(** * bitwarden_to_google.py: Bitwarden export to Google Passwords CSV

    A shallow embedding of the converter and the proofs of its specified
    behaviour.  The file has these layers:

    - [Py]: the fragment of Python the script relies on (dynamically typed
      values, exceptions, the [str] methods it calls);
    - [Csv]: the Python-level part of the [csv] module ([DictReader],
      [DictWriter] and the record serialiser of the default dialect);
    - [Urllib] and [Posix]: [urlparse(...).netloc] and the [pathlib]
      properties the script reads, which the model of the script takes as
      parameters;
    - input and output: what the file system answers, and the trace of
      effects of a run;
    - the script itself: [PasswordEntry], [format_uri], [to_google_format],
      [from_csv], [from_json], [to_google_csv] and [main];
    - the properties, and the model run on sample data.

    A Python [str] is a [string] whose characters are code points below 256;
    floating point numbers are not part of the value model. *)

From Stdlib Require Import String Ascii List ZArith Lia Bool DecimalString.
From Stdlib Require DecimalZ DecimalPos.
Import ListNotations.
Local Open Scope list_scope.
Local Open Scope string_scope.

(* ================================================================== *)
(** * The Python fragment *)
(* ================================================================== *)

Module Py.

(** Exceptions the script can meet.  [ValueError] carries its message. *)
Inductive exception : Type :=
| AttributeError
| KeyError
| TypeError
| IndexError
| ValueError (msg : string)
| OSError
| CsvError
| JSONDecodeError.

(** The outcome of evaluating an expression: a value or a raised exception. *)
Inductive result (A : Type) : Type :=
| Ok (a : A)
| Raise (e : exception).

Arguments Ok {A} a.
Arguments Raise {A} e.

Definition bind {A B : Type} (c : result A) (k : A -> result B) : result B :=
  match c with
  | Ok a => k a
  | Raise e => Raise e
  end.

(** Values as [json.load] and [csv.DictReader] hand them to the script. *)
#[warnings="-register-all"]
Inductive value : Type :=
| PyNone
| PyBool (b : bool)
| PyInt (n : Z)
| PyStr (s : string)
| PyList (items : list value)
| PyDict (entries : list (string * value)).

(** Truth value testing ([if x], [not x]). *)
Definition truthy (v : value) : bool :=
  match v with
  | PyNone => false
  | PyBool b => b
  | PyInt n => negb (n =? 0)%Z
  | PyStr s => negb (s =? "")
  | PyList l => match l with [] => false | _ :: _ => true end
  | PyDict d => match d with [] => false | _ :: _ => true end
  end.

(** [v == n] for an integer literal [n]: [True == 1] and [False == 0] hold. *)
Definition eq_int (v : value) (n : Z) : bool :=
  match v with
  | PyInt m => (m =? n)%Z
  | PyBool b => ((if b then 1 else 0) =? n)%Z
  | _ => false
  end.

(** ** Characters *)

Definition code (c : ascii) : nat := nat_of_ascii c.

Definition between (lo hi n : nat) : bool := ((lo <=? n) && (n <=? hi))%nat.

(** [str.isspace] on one character. *)
Definition isspace (c : ascii) : bool :=
  let n := code c in
  between 9 13 n || between 28 32 n || (n =? 133)%nat || (n =? 160)%nat.

(** [str.isprintable] on one character. *)
Definition isprintable (c : ascii) : bool :=
  let n := code c in
  negb ((n <? 32)%nat || between 127 160 n || (n =? 173)%nat).

(** [str.lower] on one character. *)
Definition lower_char (c : ascii) : ascii :=
  let n := code c in
  if between 65 90 n || (between 192 222 n && negb (n =? 215)%nat)
  then ascii_of_nat (n + 32) else c.

Definition quote : ascii := "034".
Definition apostrophe : ascii := "039".
Definition backslash : ascii := "092".
Definition TAB : ascii := "009".
Definition LF : ascii := "010".
Definition CR : ascii := "013".

(** ** [str] methods *)

(** [s.startswith(p)] *)
Fixpoint startswith (s p : string) {struct p} : bool :=
  match p with
  | EmptyString => true
  | String a p' =>
      match s with
      | EmptyString => false
      | String b s' => Ascii.eqb a b && startswith s' p'
      end
  end.

(** [sub in s] *)
Fixpoint contains (sub s : string) : bool :=
  startswith s sub ||
  match s with
  | EmptyString => false
  | String _ s' => contains sub s'
  end.

(** [s.split(sep)] for a one-character separator. *)
Fixpoint split (sep : ascii) (s : string) : list string :=
  match s with
  | EmptyString => [EmptyString]
  | String c s' =>
      if Ascii.eqb c sep then EmptyString :: split sep s'
      else match split sep s' with
           | [] => [String c EmptyString]
           | w :: ws => String c w :: ws
           end
  end.

Fixpoint lstrip (s : string) : string :=
  match s with
  | EmptyString => EmptyString
  | String c s' => if isspace c then lstrip s' else s
  end.

Fixpoint rstrip (s : string) : string :=
  match s with
  | EmptyString => EmptyString
  | String c s' =>
      match rstrip s' with
      | EmptyString => if isspace c then EmptyString else String c EmptyString
      | r => String c r
      end
  end.

(** [s.strip()] *)
Definition strip (s : string) : string := rstrip (lstrip s).

(** [s.replace(old, new)] for a non-empty [old]: occurrences are found left to
    right and do not overlap; [skip] counts the characters of the occurrence
    being replaced that are still to be dropped. *)
Fixpoint replace_from (old new : string) (skip : nat) (s : string) : string :=
  match s with
  | EmptyString => EmptyString
  | String c s' =>
      match skip with
      | S k => replace_from old new k s'
      | O =>
          if startswith s old
          then new ++ replace_from old new (String.length old - 1) s'
          else String c (replace_from old new 0 s')
      end
  end.

(** With an empty [old], Python puts [new] before every character and at the
    end. *)
Fixpoint intersperse (new s : string) : string :=
  match s with
  | EmptyString => new
  | String c s' => new ++ String c (intersperse new s')
  end.

Definition replace (s old new : string) : string :=
  match old with
  | EmptyString => intersperse new s
  | String _ _ => replace_from old new 0 s
  end.

(** [s.lower()] *)
Fixpoint lower (s : string) : string :=
  match s with
  | EmptyString => EmptyString
  | String c s' => String (lower_char c) (lower s')
  end.

(** [sep.join(l)] *)
Fixpoint join (sep : string) (l : list string) : string :=
  match l with
  | [] => EmptyString
  | [x] => x
  | x :: rest => x ++ sep ++ join sep rest
  end.

(** ** [str()] and [repr()] *)

Definition str_of_int (n : Z) : string := NilZero.string_of_int (Z.to_int n).

Definition hex_digit (n : nat) : ascii :=
  if (n <? 10)%nat then ascii_of_nat (48 + n) else ascii_of_nat (87 + n).

(** One character inside [repr] of a string delimited by [q]. *)
Definition repr_char (q c : ascii) : string :=
  if Ascii.eqb c q || Ascii.eqb c backslash then String backslash (String c "")
  else if Ascii.eqb c TAB then "\t"
  else if Ascii.eqb c LF then "\n"
  else if Ascii.eqb c CR then "\r"
  else if isprintable c then String c ""
  else "\x" ++ String (hex_digit (code c / 16)) (String (hex_digit (code c mod 16)) "").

# [Assignment]
The string "PyDict" may appear in the entries. Say how many lines contain it, as a bare number.

# [Solution for this exercise]
2